A report by ForwardKeys has suggested US carriers, such as Delta Air Lines and United Airlines, could both lose 400,000 seats after president Donald Trump banned foreign nationals for an initial 30 days.
It initially only applied to 26 countries in Europe’s Schengen area, but on 16 March the policy was extended to cover the UK and Ireland.
The ban is designed to curb the spread of Covid-19, which has killed almost 8,000 people worldwide.
Other impacted airlines include British Airways, American Airlines, Lufthansa, Virgin Atlantic, Air France, Aer Lingus, KLM and Norwegian Air.

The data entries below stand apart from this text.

(** A text that needs no escapes in a payload. *)
Definition plain (s : string) : bool :=
  forallb (λ c, negb (bool_decide (c = char 34)) && negb (bool_decide (c = char 92)) && bool_decide (32 ≤ code c)) (chars s).
Definition agent_identity (infraData : gmap string string) : InfraIdentity :=
  mkInfraIdentity (entry infraData "INFRA_ID") (entry infraData "ACCESS_KEY") (entry infraData "VERSION").
Definition plain_identity (infraData : gmap string string) : bool :=
  plain (entry infraData "INFRA_ID") && plain (entry infraData "ACCESS_KEY") && plain (entry infraData "VERSION").

(** GraphQL over HTTP: a confirmation that is posted is served or lost, and an
    answer that decodes to a confirmation is the answer of the server. *)
Class ConfirmTransport `{Endpoint (World GraphDB)} `{AgentCodec} `{MongoDriver} `{Runtime} `{ServerConfig} `{InfraEnv} `{Crypto} : Prop :=
  confirm_served : ∀ addr infraData s, plain_identity infraData = true →
    let o := http_post addr (confirm_payload infraData) s in
    let served := ConfirmInfraRegistration (agent_identity infraData) s in
    (o.2 = s ∨ o.2 = served.2) ∧
    ∀ body c, o.1 = Ok body → unmarshal_confirm body = Ok c → cf_IsInfraConfirmed c = true →
      o.2 = served.2 ∧ ∃ id, served.1 = Ok (mkConfirmResponse true (Some (cf_NewAccessKey c)) id).

Section start.
Context {K : Type} {kube : Cluster K} {env : AgentEnv} {store : RegistrationStore K} {mo : MapOrder} {codec : AgentCodec}
  {vc : VendorConstants} {up : UnicodePrint}.
Context {drv : MongoDriver} {laws : MongoLaws drv} {rt : Runtime} {cr : Crypto} {cfg : ServerConfig} {ie : InfraEnv}
  {endpoint : Endpoint (World GraphDB)} {transport : ConfirmTransport}.
Local Abbreviation AW := (Agent K (World GraphDB)).
Implicit Types (w : AW) (infraData : gmap string string).

(** ** Code that changes neither the stored key nor the server *)
Definition kept w w' : Prop := keeps_store (ag_cluster w) (ag_cluster w') ∧ ag_server w' = ag_server w.
Definition frames {A} (m : M AW A) : Prop := ∀ w, kept w (m w).2.

#[local] Instance kept_preorder : PreOrder kept.
Proof.
  split; [done|]. intros w1 w2 w3 [[] ?] [[] ?]. repeat split; congruence.
Qed.
Lemma frames_ret {A} (a : A) : frames (mret a).
Proof. done. Qed.
Lemma frames_bind {A B} (m : M AW A) (k : A → M AW B) : frames m → (∀ a, frames (k a)) → frames (m ≫= k).
Proof. intros Hm Hk w. etrans; [apply Hm|apply Hk]. Qed.
Lemma frames_on_err {E A B} `{HasPanic B} (m : M AW (result E A)) h (k : A → M AW B) :
  frames m → (∀ e, frames (h e)) → (∀ a, frames (k a)) → frames (on_err m h k).
Proof. intros Hm Hh Hk. apply frames_bind; [done|]. by intros [a|e|]. Qed.
Lemma frames_cluster {A} (m : M K A) : (∀ k, keeps_store k (m k).2) → frames (cluster m).
Proof. intros Hm w. by split; [apply Hm|]. Qed.
Lemma frames_order l : frames (any_order l).
Proof. done. Qed.
Lemma frames_if {A} (b : bool) (m n : M AW A) : frames m → frames n → frames (if b then m else n).
Proof. by destruct b. Qed.

Lemma frames_live tries deployments : frames (live_check tries deployments).
Proof.
  assert (∀ ns l n, frames (count_failed ns l n)) as Hcount.
  { intros ns l. induction l as [|sel l IH]; intros n; [apply frames_ret|]. cbn. apply frames_on_err; [|done..].
    apply frames_on_err; [apply frames_cluster, pods_keep|done..]. }
  induction tries as [|tries IH]; [apply frames_ret|]. cbn. apply frames_on_err; [|done|].
  - unfold allDeploymentsHealthy. destruct deployments; [apply frames_ret|]. apply frames_bind; [apply frames_order|].
    intros l. by apply frames_on_err.
  - intros healthy. apply frames_if; [done|]. apply frames_bind; [|done]. destruct tries; [done|].
    apply frames_cluster, sleep_keeps.
Qed.
Lemma frames_Check components : frames (CheckComponentStatus components).
Proof.
  apply frames_if; [done|]. apply frames_on_err; [apply frames_cluster, clientset_keeps|done|]. intros _.
  apply frames_on_err; [apply frames_ret|done|]. apply frames_live.
Qed.
Lemma wp_frames {A} (m : M AW A) w : frames m → wp m (λ _ w', kept w w') w.
Proof. intros Hm. apply Hm. Qed.

(** ** The stored key *)
Definition is_confirmed w : Prop := entry (config_of (ag_cluster w)) "IS_INFRA_CONFIRMED" = "true".
Definition stored_key w : string := entry (secret_of (ag_cluster w)) "ACCESS_KEY".
Definition recognizes infraData (key : string) w : Prop :=
  confirmed_with (entry infraData "INFRA_ID") key (g_infras (db (ag_server w))).

(** The cluster says that the agent is confirmed only if the stored key is the
    one the server has. *)
Definition agreed infraData w : Prop := is_confirmed w → recognizes infraData (stored_key w) w.

Lemma kept_agreed w w' : kept w w' →
  (is_confirmed w' ↔ is_confirmed w) ∧ stored_key w' = stored_key w ∧ ag_server w' = ag_server w.
Proof. intros [[Hc Hs] Hw]. unfold is_confirmed, stored_key. by rewrite Hc, Hs. Qed.

(** The calls that read and write the config map and the secret. *)
Lemma wp_read_config w :
  wp (cluster (kc_ConfigMap InfraNamespace InfraConfigName))
    (λ r w', kept w w' ∧ ∀ d, r = Ok d → d = config_of (ag_cluster w)) w.
Proof. destruct (config_read (ag_cluster w)) as [Hk Hd]. by split. Qed.
Lemma wp_read_secret w :
  wp (cluster (kc_Secret InfraNamespace InfraSecretName))
    (λ r w', kept w w' ∧ ∀ s, r = Ok s → sc_Data s = secret_of (ag_cluster w)) w.
Proof. destruct (secret_read (ag_cluster w)) as [Hk Hd]. by split. Qed.
Lemma wp_write_config d w :
  wp (cluster (kc_UpdateConfigMap InfraNamespace InfraConfigName d)) (λ r w', ag_server w' = ag_server w ∧
    secret_of (ag_cluster w') = secret_of (ag_cluster w) ∧ (is_ok r = true → config_of (ag_cluster w') = d)) w.
Proof.
  pose proof (config_written d (ag_cluster w)) as [Hs Hc]. unfold wp. cbn. destruct (kc_UpdateConfigMap _ _ _ _) as [[u|e|] k'];
    by split_and!.
Qed.
Lemma wp_write_secret s w :
  wp (cluster (kc_UpdateSecret InfraNamespace InfraSecretName s)) (λ r w', ag_server w' = ag_server w ∧
    config_of (ag_cluster w') = config_of (ag_cluster w) ∧
    (is_ok r = true → secret_of (ag_cluster w') = sc_StringData s ∪ sc_Data s)) w.
Proof.
  pose proof (secret_written s (ag_cluster w)) as [Hc Hs]. unfold wp. cbn. destruct (kc_UpdateSecret _ _ _ _) as [[u|e|] k'];
    by split_and!.
Qed.
Lemma Split_Join_bq l : l ≠ [] → Forall (λ x, "\"%char ∉ chars x) l → Split (Join l bq) bq = l.
Proof.
  intros Hl Hf. induction Hf as [|x [|y l] Hx Hf IH]; [done|by apply Split_bq_end|].
  change (Join (x :: y :: l) bq) with (x +:+ bq +:+ Join (y :: l) bq). rewrite Split_bq by done. by rewrite IH.
Qed.

Definition run_start : string := "{" +:+ dq +:+ "query" +:+ dq +:+ ":" +:+ dq +:+ "mutation { chaosExperimentRun(request:{ experimentID: ".
Definition run_end : string := "} )}" +:+ dq +:+ "}".
Definition completed_piece (e : WorkflowEvent) : string :=
  ", completed: " +:+ (if str_eq (we_FinishedAt e) "" then "false" else "true") +:+ ", experimentName:".
Lemma run_pieces infraData e data :
  plain_identity infraData = true → plain_event e = true → marshal_event e = Ok data →
  Split (report_text infraData e) bq =
    ([run_start; we_WorkflowID e; ", experimentRunID: "; we_UID e; ", revisionID:"; we_RevisionID e] ++
     match we_NotifyID e with Some n => [", notifyID:"; n] | None => [] end ++
     [completed_piece e; we_Name e; ", infraID: {infraID: "; entry infraData "INFRA_ID"; ", version: ";
      entry infraData "VERSION"; ", accessKey: "; entry infraData "ACCESS_KEY"; "}, updatedBy:"; we_UpdatedBy e;
      ", executionData:"; std_encode data; run_end])%list.
Proof.
  intros [[Hi%plain_chars Hk%plain_chars]%andb_true_iff Hv%plain_chars]%andb_true_iff.
  intros [[[[[H1%plain_chars H2%plain_chars]%andb_true_iff H3%plain_chars]%andb_true_iff H4%plain_chars]%andb_true_iff
    H5%plain_chars]%andb_true_iff H6%plain_chars]%andb_true_iff Hm.
  pose proof (plain_chars _ (std_encode_plain data)) as H7.
  assert ("\"%char ∉ chars (completed_piece e)) as H8.
  { unfold completed_piece. destruct (str_eq _ _); by apply (bool_decide_unpack _); vm_compute. }
  unfold report_text, GenerateWorkflowPayload. rewrite Hm.
  match goal with |- Split ?t _ = ?l => replace t with (Join l bq) end.
  - apply Split_Join_bq; [by destruct (we_NotifyID e)|]. destruct (we_NotifyID e); cbn [app];
      repeat (apply Forall_cons; split); try done; by apply (bool_decide_unpack _); vm_compute.
  - apply chars_inj. unfold query_text, identity_text, run_start, run_end, completed_piece.
    destruct (we_NotifyID e); cbn [app Join]; rewrite !chars_app, <-!app_assoc; done.
Qed.

#[local, refine] Instance run_transport : RunTransport := {| has_data body := str_eq body "data" |}.
Proof.
  intros addr infraData e data s Hi He Hm. unfold http_post, run_endpoint. rewrite (run_pieces _ _ data) by done.
  assert (is_completed (completed_piece e) = negb (str_eq (we_FinishedAt e) "")) as Hc.
  { unfold completed_piece. by destruct (str_eq (we_FinishedAt e) ""). }
  destruct (we_NotifyID e) eqn:En; cbn [app]; rewrite Hc; unfold run_request, agent_identity; rewrite En; cbv zeta;
    (destruct (mutation_ChaosExperimentRun _ s) as [r s']; cbn [fst snd]; split; [by right|];
     intros body [= <-]; split; [done|]; by destruct r).
Defined.

(** A run that is reported while it goes on and when it has ended. *)
Definition sent_event (phase finished : string) : WorkflowEvent :=
  mkEvent "events" "rev-e1" (Some "n1") "e1" "UPDATE" "run1" "litmus" "wf" "1" phase "" "1" finished ∅ "YWxpY2U".
Definition sent_events : list WorkflowEvent := [sent_event "Running" ""; sent_event "Succeeded" "9"].

Lemma server_runs_are_reported_witness :
  wp (WorkflowUpdates fix_infra_data sent_events) (λ _ w', ∃ run, g_runs (db (ag_server w')) = [run] ∧ cr_Completed run = true ∧
    ∃ l1 event l2 e, sent_events = (l1 ++ event :: l2)%list ∧ completes (ag_events (WorkflowUpdates fix_infra_data l1 (fix_agent false)).2) event e ∧
      described e run) (fix_agent false).
Proof.
  pose proof (server_runs_are_reported fix_infra_data sent_events (fix_agent false) ltac:(vm_compute; reflexivity)
    ltac:(apply (bool_decide_unpack _); vm_compute; exact I)) as H. unfold wp in *.
  set (w' := (WorkflowUpdates fix_infra_data sent_events (fix_agent false)).2) in *.
  assert (∃ run, g_runs (db (ag_server w')) = [run] ∧ cr_Completed run = true) as (run & E & Hc)
    by (eexists; vm_compute; split; reflexivity).
  exists run. split; [exact E|]. split; [exact Hc|]. destruct (H run) as [Hin|Hd]; [rewrite E; by left| |exact Hd].
  exfalso. vm_compute in Hin. by apply not_elem_of_nil in Hin.
Defined.
Lemma answered_report_is_recorded_witness :
  wp (SendWorkflowUpdates fix_infra_data (sent_event "Running" "")) (λ r w', r = Ok "data" ∧
    ∃ e run, completes ∅ (sent_event "Running" "") e ∧ run ∈ g_runs (db (ag_server w')) ∧ described e run) (fix_agent false).
Proof.
  pose proof (answered_report_is_recorded fix_infra_data (sent_event "Running" "") (fix_agent false) ltac:(vm_compute; reflexivity)
    ltac:(vm_compute; reflexivity)) as H. unfold wp in *.
  assert ((SendWorkflowUpdates fix_infra_data (sent_event "Running" "") (fix_agent false)).1 = Ok "data") as Hr by (vm_compute; reflexivity).
  split; [exact Hr|]. destruct (H "data" Hr eq_refl) as [Hno|[Hl|Hd]]; [| |exact Hd].
  - exfalso. apply Forall_cons in Hno as [Hno _]. vm_compute in Hno. done.
  - exfalso. vm_compute in Hl. lia.
Defined.

(** A workflow that is started and ends. *)
Definition ended_workflow : Workflow :=
  mkWorkflow "wf" "litmus" "u1" (wf_Labels (fix_workflow false)) 1000 [] false "Succeeded" "" 1000 9000 ∅.
Definition seen : list Notification := [WorkflowAdded (fix_workflow false); WorkflowUpdated (fix_workflow false) ended_workflow].
Lemma server_completes_only_ended_runs_witness :
  wp (watch fix_infra_data 0 seen) (λ _ w', ∃ run, g_runs (db (ag_server w')) = [run] ∧ cr_Completed run = true ∧
    ∃ n, n ∈ seen ∧ ended n ∧ cr_ExperimentRunID run = subject n ∧ cr_ExperimentID run = entry (labels_of n) "workflow_id") (fix_agent false).
Proof.
  pose proof (server_completes_only_ended_runs fix_infra_data 0 seen (fix_agent false) ltac:(vm_compute; reflexivity)
    ltac:(apply (bool_decide_unpack _); vm_compute; exact I)) as H. unfold wp in *.
  set (w' := (watch fix_infra_data 0 seen (fix_agent false)).2) in *.
  assert (∃ run, g_runs (db (ag_server w')) = [run] ∧ cr_Completed run = true) as (run & E & Hc)
    by (eexists; vm_compute; split; reflexivity).
  exists run. split; [exact E|]. split; [exact Hc|]. destruct (H run) as [Hin|Hd]; [rewrite E; by left|exact Hc| |exact Hd].
  exfalso. vm_compute in Hin. by apply not_elem_of_nil in Hin.
Defined.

ForwardKeys says the UK is set to be the worst affected, losing over a million seats – above 500,000 seats for Germany, 400,000 for France, 300,000 for the Netherlands, 200,000 for Spain, and 100,000 for both Italy and Switzerland.
In total, extending the ban to the UK and Ireland could endanger 1.3 million seats.
This is on top of the two million seats in jeopardy from the rest of the Schengen Area.
“Whilst a few flights are still operating, bringing permanent US residents and their immediate family back home, this is an unprecedented collapse in air travel,” said Olivier Ponti, vice-president of insights at ForwardKeys.
“In an incredibly short space of time, this ban has decimated the world’s busiest and most profitable segment of the aviation industry, transatlantic travel.”